# Goodbye Grasscity, greetings Rollitup!



## theganjamonger (Apr 26, 2013)

So today I was banned from Grasscity after getting in an argument with one of the douchebag troll Mods on the site after I kept getting Infractions over petty bullshit. There are some awesome people on Grasscity but the majority are ignorant, close minded, assholes who like to start shit with people with different outlooks on life. Anyways, I hope my experience with Rollitup will be better I've heard great things about this site and the rules arent as Nazi-ish. On Grasscity you cant even talk about shrooms wtf is that about? They mods use the term disrespect selectively. But enough about that, things in my life are going great I got a job working on an Organic Farm and soon i'll be moving to the great state of Colorado.


----------



## sunni (Apr 26, 2013)

welcome to the riu, however youll find assholes on any website.


----------



## Fenian Brotherhood (Apr 26, 2013)

Yeah I'm actually one of them.

Shrooms? For real? That's messed up. It's just as mother nature as weed.

Anyways, welcome, have a good time, let us know if you're growing sumfah!


----------



## brotherjericho (Apr 26, 2013)

As an aside, why do some people need to tell us about bad experiences with other forums?


----------



## theganjamonger (Apr 26, 2013)

^^^^


> *
> 
> welcome to the riu, however youll find assholes on any website.​
> 
> ...


Trust me I know, for the most part I can tolerate stupid people but when the mods start threatening to ban me just because I tell someone insulting my intelligence to stfu then I have a problem. Plus the Grasscity store sucks balls.


----------



## theganjamonger (Apr 26, 2013)

> *
> 
> As an aside, why do some people need to tell us about bad experiences with other forums?​
> 
> ...


Idk I guess im still a little pissed I got banned over something so stupid, sorry for being so negative im all about good vibes.


----------



## Figong (Apr 26, 2013)

Welcome to the chaos that is RIU, I am Figong - the ruthless dictator of Figongistan.


----------



## sunni (Apr 26, 2013)

theganjamonger said:


> ^^^^
> 
> 
> Trust me I know, for the most part I can tolerate stupid people but when the mods start threatening to ban me just because I tell someone insulting my intelligence to stfu then I have a problem. Plus the Grasscity store sucks balls.

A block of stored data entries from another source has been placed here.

Fixpoint dec_loop (fuel : nat) (p : params) (v : vars) (cs : coders) (rd : rangeDecoder)
    (ow : lzOutWindow) : option (outcome lzma_error (lzOutWindow * coders * rangeDecoder)) :=
  if loop_cond p v then
    match fuel with
    | O => None
    | S f =>
        match dec_step p v cs rd ow with
        | Ret (Continue, v, cs, rd, ow) => dec_loop f p v cs rd ow
        | Ret (Break, _, cs, rd, ow) => Some (Ret (ow, cs, rd))
        | Fail e => Some (Fail e)
        | Panic => Some Panic
        end
    end
  else Some (Ret (ow, cs, rd)).

Definition vars0 : vars := mkV 0 0 0 0 0 0 0.

Definition doDecode (fuel : nat) (p : params) (cs : coders) (rd : rangeDecoder)
    (ow : lzOutWindow) : option (outcome lzma_error (lzOutWindow * rangeDecoder)) :=
  (fun r => '(ow, _, rd) ← r; ow ← ow_flush ow; Ret (ow, rd)) <$> dec_loop fuel p vars0 cs rd ow.

(** ** decoder: header, allocation, decoding *)

(** io.ReadFull of [n] bytes. *)
Definition readFull (n : nat) (r : list Z) : outcome lzma_error (list Z * list Z) :=
  if (length r =? 0)%nat then Fail EOF
  else if (length r <? n)%nat then Fail ErrUnexpectedEOF
  else Ret (take n r, drop n r).

Definition newCoders (p : props) : outcome lzma_error coders :=
  let n := u32 (Z.shiftl 1 (posStateBits p)) in
  lenC ← newLenCoder n;
  repLenC ← newLenCoder n;
  Ret (mkCoders
    (initBitModels (Z.shiftl kNumStates kNumPosStatesBitsMax)) (initBitModels kNumStates)
    (initBitModels kNumStates) (initBitModels kNumStates) (initBitModels kNumStates)
    (initBitModels (Z.shiftl kNumStates kNumPosStatesBitsMax))
    (replicate (Z.to_nat kNumLenToPosStates) (Some (newRangeBitTreeCoder kNumPosSlotBits)))
    (initBitModels (kNumFullDistances - kEndPosModelIndex))
    (newRangeBitTreeCoder kNumAlignBits) lenC repLenC
    (newLitCoder (litPosStateBits p) (litContextBits p))).

(** The bytes delivered to the writer and the input left, or the error; [None] when
    the fuel runs out. *)
Definition decoder (fuel : nat) (r : list Z)
    : option (outcome lzma_error (list Z * list Z)) :=
  match
    '(header, r) ← readFull (Z.to_nat lzmaHeaderSize) r;
    prop ← decodeProps header;
    unpackSize ← unpackSize_loop 8 0 0 header;
    rd ← newRangeDecoder r;
    cs ← newCoders prop;
    Ret (prop, unpackSize, rd, cs)
  with
  | Ret (prop, unpackSize, rd, cs) =>
      let dictSizeCheck := maxUInt32 (dictSize prop) 1 in
      let outWin := newLzOutWindow (maxUInt32 dictSizeCheck (Z.shiftl 1 12)) in
      let mask := u32 (Z.shiftl 1 (posStateBits prop) - 1) in
      (fun o => '(ow, rd) ← o; Ret (ow_w ow, rd_r rd)) <$>
        doDecode fuel (mkP mask dictSizeCheck unpackSize) cs rd outWin
  | Fail e => Some (Fail e)
  | Panic => Some Panic
  end.

(** The test vectors of lzma_data_test.go: "hello world\n" with its size in the header,
    and the empty input closed by an end marker. *)
Example decoder_hello_world :
  decoder 20 [0x5d; 0x00; 0x00; 0x10; 0x00; 0x0c; 0x00; 0x00; 0x00; 0x00; 0x00; 0x00; 0x00;
              0x00; 0x34; 0x19; 0x49; 0xee; 0x8d; 0xe9; 0x17; 0x89; 0x3a; 0x33; 0x5f; 0xfc;
              0xac; 0xf7; 0x20; 0x00]
  = Some (Ret ([104; 101; 108; 108; 111; 32; 119; 111; 114; 108; 100; 10], [])).
Proof. vm_compute. reflexivity. Qed.

Example decoder_empty_eos :
  decoder 20 [0x5d; 0x00; 0x00; 0x10; 0x00; 0xff; 0xff; 0xff; 0xff; 0xff; 0xff; 0xff; 0xff;
              0x00; 0x83; 0xff; 0xfb; 0xff; 0xff; 0xc0; 0x00; 0x00; 0x00]
  = Some (Ret ([], [])).
Proof. vm_compute. reflexivity. Qed.

(** ** Invariant of the models *)

(** The literal coder of [lc] context and [lp] position bits. *)
Definition lit_inv (lc lp : Z) (l : litCoder) : Prop :=
  numPrevBits l = lc /\ posMask l = 2 ^ lp - 1 /\
  Z.of_nat (length (lit_coders l)) = 2 ^ (lc + lp) /\ Forall lit_table (lit_coders l).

well just a heads up no excessive swearing at other members, no name calling, harassment, or anything like that we have trolls but they know the "fine line" really well and they will do things inside the good part of the line to make you step WAY over the line and get yourself in trouble.
if you do encounter that issue here, which you will at some point, ignore the user and dont post anything back ignore them literally we have an ignore function


----------



## Figong (Apr 26, 2013)

sunni said:


> well just a heads up no excessive swearing at other members, no name calling, harassment, or anything like that we have trolls but they know the "fine line" really well and they will do things inside the good part of the line to make you step WAY over the line and get yourself in trouble.
> if you do encounter that issue here, which you will at some point, ignore the user and dont post anything back ignore them literally we have an ignore function


I'll admit, I am guilty of it if provoked. This is part of my 10 step corrections program to ensure quality posts for the RIU populace on my behalf.


----------



## Fenian Brotherhood (Apr 26, 2013)

sunni said:


> well just a heads up no excessive swearing at other members, no name calling, harassment, or anything like that we have trolls but they know the "fine line" really well and they will do things inside the good part of the line to make you step WAY over the line and get yourself in trouble.
> if you do encounter that issue here, which you will at some point, ignore the user and dont post anything back ignore them literally we have an ignore function



Now that you mention it. Kenetic Has been Harassing me lately


----------



## Fenian Brotherhood (Apr 26, 2013)

Figong said:


> I'll admit, I am guilty of it if provoked. This is part of my 10 step corrections program to ensure quality posts for the RIU populace on my behalf.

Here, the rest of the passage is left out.